==== RECORDS PROVIDED ====
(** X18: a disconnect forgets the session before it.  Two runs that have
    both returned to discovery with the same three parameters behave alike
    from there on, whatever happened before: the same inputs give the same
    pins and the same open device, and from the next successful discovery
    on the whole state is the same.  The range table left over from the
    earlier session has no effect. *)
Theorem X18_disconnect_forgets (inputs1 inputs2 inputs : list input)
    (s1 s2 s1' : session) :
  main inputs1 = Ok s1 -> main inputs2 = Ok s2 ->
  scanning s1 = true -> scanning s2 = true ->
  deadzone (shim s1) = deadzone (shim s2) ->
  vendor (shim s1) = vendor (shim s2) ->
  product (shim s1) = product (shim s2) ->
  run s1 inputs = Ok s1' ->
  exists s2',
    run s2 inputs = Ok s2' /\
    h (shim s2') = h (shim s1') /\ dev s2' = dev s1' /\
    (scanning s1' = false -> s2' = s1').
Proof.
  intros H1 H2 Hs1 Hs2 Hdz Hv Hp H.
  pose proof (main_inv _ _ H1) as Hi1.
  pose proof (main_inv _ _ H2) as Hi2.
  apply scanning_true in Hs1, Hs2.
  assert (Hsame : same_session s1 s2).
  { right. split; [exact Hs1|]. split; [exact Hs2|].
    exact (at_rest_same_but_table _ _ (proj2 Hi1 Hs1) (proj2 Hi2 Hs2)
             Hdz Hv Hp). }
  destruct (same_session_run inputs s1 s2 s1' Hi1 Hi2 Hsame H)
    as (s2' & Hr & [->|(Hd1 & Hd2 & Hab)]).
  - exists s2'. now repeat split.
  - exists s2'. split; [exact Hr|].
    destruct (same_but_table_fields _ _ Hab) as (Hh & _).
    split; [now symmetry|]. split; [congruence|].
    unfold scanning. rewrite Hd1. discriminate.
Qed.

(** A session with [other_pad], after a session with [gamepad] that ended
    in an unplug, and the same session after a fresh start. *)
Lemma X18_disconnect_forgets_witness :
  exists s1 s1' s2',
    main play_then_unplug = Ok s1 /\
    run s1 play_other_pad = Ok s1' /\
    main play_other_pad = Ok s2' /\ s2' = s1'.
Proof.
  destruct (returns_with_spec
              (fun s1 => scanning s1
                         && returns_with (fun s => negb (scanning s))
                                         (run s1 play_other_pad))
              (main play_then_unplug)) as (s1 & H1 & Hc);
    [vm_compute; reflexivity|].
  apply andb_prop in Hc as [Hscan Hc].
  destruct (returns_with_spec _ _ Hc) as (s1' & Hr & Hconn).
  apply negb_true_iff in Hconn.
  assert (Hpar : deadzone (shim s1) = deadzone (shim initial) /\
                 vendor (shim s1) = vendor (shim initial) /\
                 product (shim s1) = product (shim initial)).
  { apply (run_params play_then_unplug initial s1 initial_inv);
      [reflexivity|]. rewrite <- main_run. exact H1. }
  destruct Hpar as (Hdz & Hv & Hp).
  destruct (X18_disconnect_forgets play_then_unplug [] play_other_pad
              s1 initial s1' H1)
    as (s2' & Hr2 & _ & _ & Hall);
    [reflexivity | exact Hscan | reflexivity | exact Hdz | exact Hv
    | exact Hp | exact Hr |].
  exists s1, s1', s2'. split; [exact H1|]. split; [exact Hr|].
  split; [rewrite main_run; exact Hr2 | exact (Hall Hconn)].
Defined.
====
==== RECORDS PROVIDED ====
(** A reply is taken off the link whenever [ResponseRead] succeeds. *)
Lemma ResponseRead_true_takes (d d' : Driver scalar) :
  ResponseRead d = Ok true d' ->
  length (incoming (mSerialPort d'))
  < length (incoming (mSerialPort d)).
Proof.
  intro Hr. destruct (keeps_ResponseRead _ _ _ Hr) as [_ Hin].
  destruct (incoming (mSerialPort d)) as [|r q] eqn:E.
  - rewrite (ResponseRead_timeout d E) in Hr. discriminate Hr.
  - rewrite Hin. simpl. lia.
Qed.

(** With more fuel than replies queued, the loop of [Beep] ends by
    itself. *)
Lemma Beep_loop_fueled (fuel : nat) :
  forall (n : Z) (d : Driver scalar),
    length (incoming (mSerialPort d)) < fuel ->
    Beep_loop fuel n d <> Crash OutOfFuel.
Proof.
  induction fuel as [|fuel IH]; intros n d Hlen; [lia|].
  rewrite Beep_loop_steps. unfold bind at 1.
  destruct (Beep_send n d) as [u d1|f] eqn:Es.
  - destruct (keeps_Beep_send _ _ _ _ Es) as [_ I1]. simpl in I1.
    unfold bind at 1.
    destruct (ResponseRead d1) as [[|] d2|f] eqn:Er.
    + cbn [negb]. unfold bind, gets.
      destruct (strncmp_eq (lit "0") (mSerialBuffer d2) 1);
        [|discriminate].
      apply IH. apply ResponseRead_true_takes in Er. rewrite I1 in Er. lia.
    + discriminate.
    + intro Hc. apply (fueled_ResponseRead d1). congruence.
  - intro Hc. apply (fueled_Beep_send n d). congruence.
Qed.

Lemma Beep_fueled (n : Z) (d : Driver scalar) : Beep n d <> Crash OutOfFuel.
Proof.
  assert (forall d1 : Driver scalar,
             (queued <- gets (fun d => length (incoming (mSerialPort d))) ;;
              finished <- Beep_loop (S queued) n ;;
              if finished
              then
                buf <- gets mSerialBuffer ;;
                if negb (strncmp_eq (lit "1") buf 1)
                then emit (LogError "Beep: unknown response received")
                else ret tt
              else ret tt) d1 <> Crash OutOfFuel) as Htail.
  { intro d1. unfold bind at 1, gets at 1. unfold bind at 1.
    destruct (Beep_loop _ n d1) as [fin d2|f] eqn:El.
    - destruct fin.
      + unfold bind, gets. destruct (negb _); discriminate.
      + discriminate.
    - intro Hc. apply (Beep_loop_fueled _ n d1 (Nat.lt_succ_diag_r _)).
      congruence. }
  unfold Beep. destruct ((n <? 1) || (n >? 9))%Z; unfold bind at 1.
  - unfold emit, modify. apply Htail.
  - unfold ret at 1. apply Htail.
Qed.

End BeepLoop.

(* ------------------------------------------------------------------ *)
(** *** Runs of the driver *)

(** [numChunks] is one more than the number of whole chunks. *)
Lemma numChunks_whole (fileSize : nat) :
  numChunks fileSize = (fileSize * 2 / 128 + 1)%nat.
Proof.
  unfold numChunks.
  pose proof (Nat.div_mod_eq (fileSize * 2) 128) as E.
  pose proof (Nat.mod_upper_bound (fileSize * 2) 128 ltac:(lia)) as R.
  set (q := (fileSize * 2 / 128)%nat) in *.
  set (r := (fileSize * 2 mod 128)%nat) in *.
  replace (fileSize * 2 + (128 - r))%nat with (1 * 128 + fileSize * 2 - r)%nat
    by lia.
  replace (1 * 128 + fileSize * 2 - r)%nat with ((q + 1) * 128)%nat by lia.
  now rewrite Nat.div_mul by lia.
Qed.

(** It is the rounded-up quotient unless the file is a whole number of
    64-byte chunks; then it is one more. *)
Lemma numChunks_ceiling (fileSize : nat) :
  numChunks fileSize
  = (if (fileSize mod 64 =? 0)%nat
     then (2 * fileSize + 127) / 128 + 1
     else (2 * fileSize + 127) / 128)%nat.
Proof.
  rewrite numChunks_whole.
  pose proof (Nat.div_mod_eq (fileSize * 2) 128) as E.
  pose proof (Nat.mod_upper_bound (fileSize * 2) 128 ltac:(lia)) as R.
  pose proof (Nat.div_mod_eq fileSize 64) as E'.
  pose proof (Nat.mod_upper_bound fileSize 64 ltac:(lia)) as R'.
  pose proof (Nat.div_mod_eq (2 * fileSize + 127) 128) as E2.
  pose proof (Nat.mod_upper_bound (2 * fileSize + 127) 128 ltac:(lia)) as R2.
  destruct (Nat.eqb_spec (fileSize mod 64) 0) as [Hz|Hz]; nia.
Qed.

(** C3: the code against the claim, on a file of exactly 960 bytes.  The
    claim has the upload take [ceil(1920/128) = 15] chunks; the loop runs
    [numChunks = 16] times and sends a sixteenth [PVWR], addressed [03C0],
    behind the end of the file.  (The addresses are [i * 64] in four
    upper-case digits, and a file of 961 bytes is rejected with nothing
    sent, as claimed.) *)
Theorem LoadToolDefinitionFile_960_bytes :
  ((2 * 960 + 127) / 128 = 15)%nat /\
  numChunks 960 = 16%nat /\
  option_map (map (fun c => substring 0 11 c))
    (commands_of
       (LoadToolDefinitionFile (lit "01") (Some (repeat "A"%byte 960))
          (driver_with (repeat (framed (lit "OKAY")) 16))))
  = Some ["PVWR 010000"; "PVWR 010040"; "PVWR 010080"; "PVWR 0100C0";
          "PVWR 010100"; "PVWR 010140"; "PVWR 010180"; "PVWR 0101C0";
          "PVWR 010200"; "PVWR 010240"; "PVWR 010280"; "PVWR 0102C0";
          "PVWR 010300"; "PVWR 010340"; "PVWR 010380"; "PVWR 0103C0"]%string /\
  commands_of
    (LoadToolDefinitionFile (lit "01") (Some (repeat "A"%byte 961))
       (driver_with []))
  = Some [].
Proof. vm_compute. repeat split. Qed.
====
**EXERCISE BRIEF**
Above are the records. Print exactly, and only, the lines from the line with "Beep_loop fuel n d <> Crash OutOfFuel." to the line with "Lemma numChunks_whole (fileSize", both inclusive.

**RESULT OF THE TASK**
    Beep_loop fuel n d <> Crash OutOfFuel.
Proof.
  induction fuel as [|fuel IH]; intros n d Hlen; [lia|].
  rewrite Beep_loop_steps. unfold bind at 1.
  destruct (Beep_send n d) as [u d1|f] eqn:Es.
  - destruct (keeps_Beep_send _ _ _ _ Es) as [_ I1]. simpl in I1.
    unfold bind at 1.
    destruct (ResponseRead d1) as [[|] d2|f] eqn:Er.
    + cbn [negb]. unfold bind, gets.
      destruct (strncmp_eq (lit "0") (mSerialBuffer d2) 1);
        [|discriminate].
      apply IH. apply ResponseRead_true_takes in Er. rewrite I1 in Er. lia.
    + discriminate.
    + intro Hc. apply (fueled_ResponseRead d1). congruence.
  - intro Hc. apply (fueled_Beep_send n d). congruence.
Qed.

Lemma Beep_fueled (n : Z) (d : Driver scalar) : Beep n d <> Crash OutOfFuel.
Proof.
  assert (forall d1 : Driver scalar,
             (queued <- gets (fun d => length (incoming (mSerialPort d))) ;;
              finished <- Beep_loop (S queued) n ;;
              if finished
              then
                buf <- gets mSerialBuffer ;;
                if negb (strncmp_eq (lit "1") buf 1)
                then emit (LogError "Beep: unknown response received")
                else ret tt
              else ret tt) d1 <> Crash OutOfFuel) as Htail.
  { intro d1. unfold bind at 1, gets at 1. unfold bind at 1.
    destruct (Beep_loop _ n d1) as [fin d2|f] eqn:El.
    - destruct fin.
      + unfold bind, gets. destruct (negb _); discriminate.
      + discriminate.
    - intro Hc. apply (Beep_loop_fueled _ n d1 (Nat.lt_succ_diag_r _)).
      congruence. }
  unfold Beep. destruct ((n <? 1) || (n >? 9))%Z; unfold bind at 1.
  - unfold emit, modify. apply Htail.
  - unfold ret at 1. apply Htail.
Qed.

End BeepLoop.

(* ------------------------------------------------------------------ *)
(** *** Runs of the driver *)

(** [numChunks] is one more than the number of whole chunks. *)
Lemma numChunks_whole (fileSize : nat) :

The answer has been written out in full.